Болтая, Дрибб придвинул охотнику стул. Тарт сел, осматриваясь по привычке, хотя был у Дрибба по крайней мере сто раз. На стенах висели пестрые связки шкур, часы, карты, ружья, револьверы, плохие картинки и полки с книгами; Дрибб не чуждался литературы. В общем, помещение Дрибба представляло собою смесь охотничьей хижины и походной конторы.
Тарт, потупясь, размышлял, с чего начать разговор; наконец сказал:
– А вот товару я на этот раз вам не захватил.
– Плохо. Прискорбно.
– Ночью какой здоровый был ливень, знаете?
– Как же. Юноша, направьте-ка на меня ваши глаза.
– А что?
– Нет, ничего. Продолжайте ваш интересный рассказ.
– Лебяжьи шкурки… – начал Тарт, смутился, упал духом, но скрепя сердце проговорил, смотря в сторону:
– А бывало вам скучно, Дрибб?
– Скучно? Пф-ф-ф!.. сколько раз!
– Отчего?
– Более всего от желудка, – строго произнес Дрибб. – Я, видите ли, мой милый, рос в неге и роскоши, а нынешние мои обеды тяжеловаты.
– Неужели? – разочарованно спросил Тарт. – Значит, и у меня то же?
– А с вами что?
– Не знаю, я за этим к вам и пришел: не объясните ли вы? Неизвестно почему взяла меня сегодня тоска.
– А! – Дрибб, вытерев очки, укрепил их снова на горбатом переносье и, подперев голову кулаками, стал пристально смотреть на охотника. – Сколько вам лет?
– Скоро восемнадцать, но можно считать все восемнадцать; три месяца – это ведь не так много.
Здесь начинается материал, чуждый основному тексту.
Fact top_10_selection_witness :
  ∃ t lines,
    top_10_vars (toy flat_shape) (VArr1 toy_row) = Ok (IArr1 t) ∧
    length t = 10 ∧ NoDup t ∧ (∀ c, c ∈ t → c < length toy_row) ∧
    (∀ c j x z, c ∈ t → j ∉ t → toy_row !! c = Some x → toy_row !! j = Some z → (z <= x)%Q) ∧
    print_top_10 (toy flat_shape) 0 (VArr1 toy_row) toy_world
    = (Ok (), {| heap := heap toy_world;
                 stdout := stdout toy_world ++ MostImportantLine :: lines;
                 calls := calls toy_world; rng := rng toy_world |}) ∧
    length lines = 10 ∧
    ∀ rank c, t !! rank = Some c →
      ∃ name x, ArticleDB.column_number toy_db !! c = Some name ∧ toy_row !! c = Some x ∧
                lines !! rank = Some (FeatureLine (rank + 1) name (VNum x)).
Proof.
  apply (top_10_selection (toy flat_shape) toy_row 0 toy_db toy_world).
  - exact argsort_contract.
  - simpl. lia.
  - reflexivity.
  - intros c Hc. simpl in Hc.
    do 11 (destruct c as [|c]; [vm_compute; eauto|]). lia.
Defined.

(** Ten scores, all different, in ascending order of their columns. *)
Definition ascending_scores : list Q := [0; 1; 2; 3; 4; 5; 6; 7; 8; 9]%Q.

Lemma ascending_scores_lookup c x :
  ascending_scores !! c = Some x → x = inject_Z (Z.of_nat c).
Proof.
  do 10 (destruct c as [|c]; [intros [= <-]; reflexivity|]). done.
Qed.

(** C1, as first stated, fails: on ten different scores no selection that
    meets numpy's contract leaves the ten columns in descending order of
    score, whatever the rule for ties.  The column at the front is where a
    sort would put it, so it holds the least of the ten scores, whereas the
    first of a descending ranking holds the greatest. *)
Lemma top_10_not_ranked_descending :
  ¬ ∃ lib t,
      introselect_contract (introselect lib) ∧
      top_10_vars lib (VArr1 ascending_scores) = Ok (IArr1 t) ∧
      descending_scores ascending_scores t.
Proof.
  intros (lib & t & Hsel & Htop & Hdesc).
  rewrite top_10_vars_vector in Htop by (simpl; lia). injection Htop as <-.
  change (length ascending_scores - 10) with 0 in Hdesc.
  set (r := introselect lib ascending_scores 0) in *.
  assert (0 < length ascending_scores) as Hk by (simpl; lia).
  assert (length r = 10) as Hr by (unfold r; rewrite sel_length; done).
  rewrite last_10_short in Hdesc by lia.
  destruct (lookup_lt_is_Some_2 r 0) as [p Hp]; [lia|].
  destruct (lookup_lt_is_Some_2 r 1) as [a Ha]; [lia|].
  assert (p < length ascending_scores) as Hplt.
  { apply (sel_elem_of _ Hsel ascending_scores 0 p Hk). eapply list_elem_of_lookup_2; done. }
  assert (a < length ascending_scores) as Halt.
  { apply (sel_elem_of _ Hsel ascending_scores 0 a Hk). eapply list_elem_of_lookup_2; done. }
  apply lookup_lt_is_Some in Hplt as [z Hz]. apply lookup_lt_is_Some in Halt as [x Hx].
  destruct (Hsel ascending_scores 0 Hk) as [_ Hpart]. fold r in Hpart.
  destruct (Hpart 1 a p x z Hp Ha Hz Hx) as [_ Hhigh]. specialize (Hhigh ltac:(lia)).
  pose proof (Hdesc 0 1 p a z x ltac:(lia) Hp Ha Hz Hx) as Hle.
  rewrite (ascending_scores_lookup _ _ Hz), (ascending_scores_lookup _ _ Hx) in Hle, Hhigh.
  rewrite <- Zle_Qle in Hle, Hhigh.
  assert (p = a) as -> by lia.
  pose proof (sel_NoDup _ Hsel ascending_scores 0 Hk) as Hnodup. fold r in Hnodup.
  pose proof (NoDup_lookup _ _ _ _ Hnodup Hp Ha). lia.
Qed.

Lemma signed_coefficients_positive c x :
  signed_coefficients !! c = Some x → c ≠ 0 → (0 < x)%Q ∧ (x < 1000)%Q.
Proof.
  destruct c as [|c]; [done|].
  do 10 (destruct c as [|c]; [intros [= <-] _; split; reflexivity|]). done.
Qed.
– Так, – заговорил как бы про себя Дрибб, – парню восемнадцать лет, по силе – буйвол, неграмотный, хорошей крови. А вы бывали ли в городах, Тарт?
– Не бывал.
– Видите ли, милый, это большая ошибка. Ваш дедушка был умнее вас. Кстати, где старик Энох?
– Шляется где-нибудь.
– Верно, он говорил вам о деде?
– Нет.
– Ваш дед был аристократ, то есть барин и чудак. Он разгневался на людей, стал охотником и вырастил такого же, как вы, дикаря – Эноха, а Энох вырастил вас. Вот вам секрет тоски. Кровь зовет вас обратно в город. Ступайте-ка, пошляйтесь среди людей, право, хорошо будет. Должны же вы, наконец, посмотреть женщин, которые носят ваших бобров и лисиц.
Тарт молчал. Прежний, сказочный, блестящий туман – вихрь, звучащий невнятными голосами, поплыл в его голове, было ему и чудно и страшно.
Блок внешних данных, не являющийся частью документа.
Local Ltac run_reads :=
  unfold load_history, get_available_chats, delete_chat, try_except, select_chat,
    select_user, select_user_ordered, delete,
    mbind, M_bind, bind, mret, M_ret, ret, execute, with_chats;
  simpl.

(** X2.  The two reads of a ConversationManager never raise and never
    change the table, whatever the store does; [load_history] gives the
    empty list when its call fails, [get_available_chats] when both of its
    attempts fail. *)
Theorem reads_never_write self x s :
  (∃ msgs, (load_history self x s).1 = Ok msgs)
  ∧ chats (load_history self x s).2 = chats s
  ∧ (∃ names, (get_available_chats self s).1 = Ok names)
  ∧ chats (get_available_chats self s).2 = chats s
  ∧ (∀ fs, faults s = true :: fs → (load_history self x s).1 = Ok [])
  ∧ (∀ fs, faults s = true :: true :: fs → (get_available_chats self s).1 = Ok []).
Proof.
  destruct s as [rows fs ts ck]. split_and!.
  - run_reads. destruct fs as [|[] fs]; simpl;
      try destruct (filter (matches (self_username self) x) rows); by eexists.
  - run_reads. destruct fs as [|[] fs]; simpl;
      try destruct (filter (matches (self_username self) x) rows); done.
  - run_reads. destruct fs as [|[] [|[] fs]], ts; simpl; by eexists.
  - run_reads. by destruct fs as [|[] [|[] fs]], ts.
  - intros fs' Hfs. simpl in Hfs. subst fs. by run_reads.
  - intros fs' Hfs. simpl in Hfs. subst fs. by run_reads.
Qed.

(** X7.  [delete_chat] never signals anything: it returns normally
    whatever the store does, and when its call fails the table, and so the
    chat, is still as it was. *)
Theorem delete_chat_is_silent self x s :
  (delete_chat self x s).1 = Ok tt
  ∧ (∀ fs, faults s = true :: fs →
       chats (delete_chat self x s).2 = chats s
       ∧ faults (delete_chat self x s).2 = fs).
Proof.
  destruct s as [rows fs ts ck]. split.
  - run_reads. by destruct fs as [|[] fs].
  - intros fs' Hfs. simpl in Hfs. subst fs. by run_reads.
Qed.

Lemma goes_before_total (a b : option timestamp) :
  goes_before a b = true ∨ goes_before b a = true.
Proof.
  destruct a as [x|], b as [y|]; simpl; auto.
  unfold timestamp in *.
  destruct (decide (y ≤ x)%Z).
  - left. by apply bool_decide_eq_true_2.
  - right. apply bool_decide_eq_true_2. lia.
Qed.

Lemma goes_before_trans (a b c : option timestamp) :
  goes_before a b = true → goes_before b c = true → goes_before a c = true.
Proof.
  destruct a as [x|], b as [y|], c as [z|]; simpl; try done.
  unfold timestamp in *.
  intros H1%bool_decide_eq_true_1 H2%bool_decide_eq_true_1.
  apply bool_decide_eq_true_2. lia.
Qed.

Lemma order_updated_desc_sorted rows :
  StronglySorted (λ a b, goes_before (updated_at a) (updated_at b) = true)
    (order_updated_desc rows).
Proof.
  apply Sorted_StronglySorted.
  - intros a b c. apply goes_before_trans.
  - apply (sort_by_Sorted (λ a b, goes_before (updated_at a) (updated_at b))).
    intros a b. apply goes_before_total.
Qed.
– Так вы думаете – не от желудка? – несмело произнес он, подняв голову. – Хорошо. Я пойду, схожу в город. А что такое город – по-настоящему?
– Город? – сказал Дрибб. – Но говорить вам о том, что толковать слепому о радуге. Во всяком случае, вы не раскаетесь. Кто там? – и он встал, потому что в дверь постучали.
III
Вошедший подмигнул Дриббу, швырнув на стол двух роскошных бобров, и хлопнул по плечу Тарта. Это и был Энох, маленький худощавый старик с непередаваемо свежим выражением глаз, в которых суровость, свойственная трудной профессии охотника, уживалась с оттенком детского, наивного любопытства; подобные глаза обыкновенно бывают у старых солдат-служак, которым за походами и парадами некогда было думать о чем-либо другом. Энох, увидев сына, обрадовался и поцеловал его в лоб.
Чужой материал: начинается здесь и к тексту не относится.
(** * VSS parsing engine: the runtime signal-ingestion pipeline

    A shallow embedding of the generated VHAL runtime
    ([VssSocketComm.cpp], [VssCommConn.cpp], [VssVehicleEmulator.cpp],
    [ConverterUtils.h]) and the properties the specification states
    about it.

    Conventions.
    - [std::string] is [string]; a position returned by [find] and its
      relatives is [option nat], [None] standing for [std::string::npos].
      The source relies on [npos + 1 == 0]; that wrap-around is written
      out in [erase_after_last].
    - [float] values are modelled by rationals ([Q]); results on them
      are stated up to [Qeq].
    - System calls are answered by a scripted [World]; every call made
      is recorded in a log so that "does not bind", "does not connect"
      can be stated. *)

From Stdlib Require Import ZArith NArith QArith Lqa Bool List Ascii String Lia.
From stdpp Require Import gmap strings.
Import ListNotations.

Open Scope string_scope.

(** ** [std::string] operations used by the sources *)

Module StdString.

(** The character set [" \t\r\n"] used by every trim in the sources. *)
Definition is_ws (c : ascii) : bool :=
  Ascii.eqb c " " || Ascii.eqb c "009" || Ascii.eqb c "013" || Ascii.eqb c "010".

Definition LF : ascii := "010"%char.
Definition NUL : ascii := "000"%char.

(** [s.find(c)]: index of the first occurrence. *)
Fixpoint find (c : ascii) (s : string) : option nat :=
  match s with
  | EmptyString => None
  | String a r =>
      if Ascii.eqb a c then Some O
      else match find c r with Some i => Some (S i) | None => None end
  end.

(** [s.substr(0, n)]. *)
Fixpoint take (n : nat) (s : string) : string :=
  match n, s with
  | S k, String a r => String a (take k r)
  | _, _ => EmptyString
  end.

(** [s.substr(n)] for [n <= s.size()] (the sources never exceed it). *)
Fixpoint drop (n : nat) (s : string) : string :=
  match n, s with
  | S k, String _ r => drop k r
  | _, _ => s
  end.

(** [s.find_first_not_of(" \t\r\n")]. *)
Fixpoint find_first_not_of_ws (s : string) : option nat :=
  match s with
  | EmptyString => None
  | String a r =>
      if is_ws a then
        match find_first_not_of_ws r with Some i => Some (S i) | None => None end
      else Some O
  end.

(** [s.find_last_not_of(" \t\r\n")]. *)
Fixpoint find_last_not_of_ws (s : string) : option nat :=
  match s with
  | EmptyString => None
  | String a r =>
      match find_last_not_of_ws r with
      | Some i => Some (S i)
      | None => if is_ws a then None else Some O
      end
  end.

(** [s.erase(s.find_last_not_of(" \t\r\n") + 1)]: [npos + 1] wraps to
    [0], so an all-blank string is erased whole. *)
Definition erase_after_last (s : string) : string :=
  match find_last_not_of_ws s with
  | Some i => take (S i) s
  | None => take 0 s
  end.

(** [s.erase(0, s.find_first_not_of(" \t\r\n"))]: a count of [npos]
    erases to the end. *)
Definition erase_before_first (s : string) : string :=
  match find_first_not_of_ws s with
  | Some i => drop i s
  | None => EmptyString
  end.

Definition empty (s : string) : bool :=
  match s with EmptyString => true | _ => false end.

(** The characters of a string, in order. *)
Definition chars : string -> list ascii := list_ascii_of_string.

(** A line: the text followed by the terminator. *)
Definition line (s : string) : string := s ++ String "010" "".

(** [s += buf] for a NUL-terminated [char*]: the copy stops at the
    first NUL byte. *)
Fixpoint c_str (buf : string) : string :=
  match buf with
  | EmptyString => EmptyString
  | String a r => if Ascii.eqb a NUL then EmptyString else String a (c_str r)
  end.

End StdString.

(** ** ConverterUtils *)

Module ConverterUtils.
Import StdString.

(** Only the header of this class is among the sources
    ([ConverterUtils.cpp] is not): each function below is modelled from
    the header's documentation and from section 4.2 of the
    specification, and says so. *)

Definition is_upper (c : ascii) : bool := Ascii.leb "A" c && Ascii.leb c "Z".
Definition is_lower (c : ascii) : bool := Ascii.leb "a" c && Ascii.leb c "z".

(** [std::tolower] in the C locale. *)
Definition tolower (c : ascii) : ascii :=
  if is_upper c then ascii_of_nat (nat_of_ascii c + 32) else c.

(** [std::toupper] in the C locale. *)
Definition toupper (c : ascii) : ascii :=
  if is_lower c then ascii_of_nat (nat_of_ascii c - 32) else c.

(** Modelled from the spec: the body of the private helper [toLower]
    is missing; case-insensitive matching folds every character to
    lower case. *)
Fixpoint toLower (str : string) : string :=
  match str with
  | EmptyString => EmptyString
  | String a r => String (tolower a) (toLower r)
  end.

(** Modelled from the spec: the body of the private helper [trim] is
    missing; it strips blanks at both ends, the way [parseVssMessage]
    does in the sources. *)
Definition trim (str : string) : string :=
  erase_before_first (erase_after_last str).

(** Modelled from the spec: the body of [stringToBool] is missing.
    The header documents it as accepting "true"/"false", "1"/"0",
    "yes"/"no", "on"/"off", case-insensitive, and throwing
    [std::invalid_argument] otherwise; [Some b] is the returned value,
    [None] the exception. *)
Definition stringToBool (str : string) : option bool :=
  let lower := toLower str in
  if String.eqb lower "true" || String.eqb lower "1"
     || String.eqb lower "yes" || String.eqb lower "on" then Some true
  else if String.eqb lower "false" || String.eqb lower "0"
          || String.eqb lower "no" || String.eqb lower "off" then Some false
  else None.

(** Modelled from the spec: the boolean branch of the engine's
    [parse] (section 4.2), which trims the raw text first. *)
Definition parse_bool (raw : string) : option bool := stringToBool (trim raw).

(** The accepted literals, as the specification lists them. *)
Definition true_literals : list string := ["true"; "1"; "yes"; "on"].
Definition false_literals : list string := ["false"; "0"; "no"; "off"].

(** [same_ignoring_case s lit]: [s] spells the literal [lit], each
    letter in either case.  Stated with [toupper] on the literal, not
    with the [toLower] the parser uses. *)
Inductive same_ignoring_case : string -> string -> Prop :=
| sic_nil : same_ignoring_case "" ""
| sic_same c s lit :
    same_ignoring_case s lit -> same_ignoring_case (String c s) (String c lit)
| sic_upper c s lit :
    same_ignoring_case s lit ->
    same_ignoring_case (String (toupper c) s) (String c lit).

Definition spells_one_of (lits : list string) (s : string) : Prop :=
  exists lit, In lit lits /\ same_ignoring_case s lit.

(** Every character of a literal is a lower-case letter or a digit:
    folding it to lower case leaves it alone. *)
Definition is_folded (c : ascii) : bool := Ascii.eqb (tolower c) c.

Fixpoint all_folded (s : string) : bool :=
  match s with
  | EmptyString => true
  | String a r => is_folded a && all_folded r
  end.

(** *** Numeric and blob parsing *)

Definition digit (c : ascii) : option Z :=
  if Ascii.leb "0" c && Ascii.leb c "9"
  then Some (Z.of_nat (nat_of_ascii c) - 48)%Z else None.

(** Reads a run of decimal digits: the value read so far, how many
    digits were read, and the unread rest. *)
Fixpoint digits (s : string) (acc : Z) (n : nat) : Z * nat * string :=
  match s with
  | EmptyString => (acc, n, s)
  | String c r =>
      match digit c with
      | Some d => digits r (acc * 10 + d)%Z (S n)
      | None => (acc, n, s)
      end
  end.

Definition split_sign (s : string) : bool * string :=
  match s with
  | String "-" r => (true, r)
  | String "+" r => (false, r)
  | _ => (false, s)
  end.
– Здравствуй, старик, – сказал Тарт. – Где был?
– Потом расскажу. Ну, а ты как?
– Энох, сколько вы хотите за мех? – сказал Дрибб. – Торгуйтесь, да не очень, молодому человеку нужны деньги, он едет пожить в город.
– В город? – Энох медленно, точно воруя ее сам у себя, снял шапку и, перестав улыбаться, устремил на сына взгляд, полный тяжелого беспокойства. – Сынишка! Тарт!
– Ну, что? – неохотно отозвался юноша. Он знал, что старик уже качает головой, и избегал смотреть на него.
Голова Эноха пришла в движение, ритмически, как метроном, падала она от одного плеча к другому и обратно. Это продолжалось минуты две. Наконец старик погрозил пальцем и крикнул:
– Не будь олухом, Тарт!
– Я им и не был, – возразил юноша, – но что здесь особенного?
– Ах, Дрибб! – сказал Энох, в волнении опускаясь из кровать. – Это моя вина. Нужно было раньше предупредить его. Я виноват.
– Пустяки, – возразил Дрибб, с серьезной жадностью в глазах глядя на пушистых бобров.
– Тарт – и вы, Дрибб… нет, Дрибб, не вам: у вас свой взгляд на вещи. Тарт, послушай о том, что такое город. Я расскажу тебе, и если ты после этого все же будешь упорствовать в своем безумстве – я не стану возражать более. Но я уверен в противном.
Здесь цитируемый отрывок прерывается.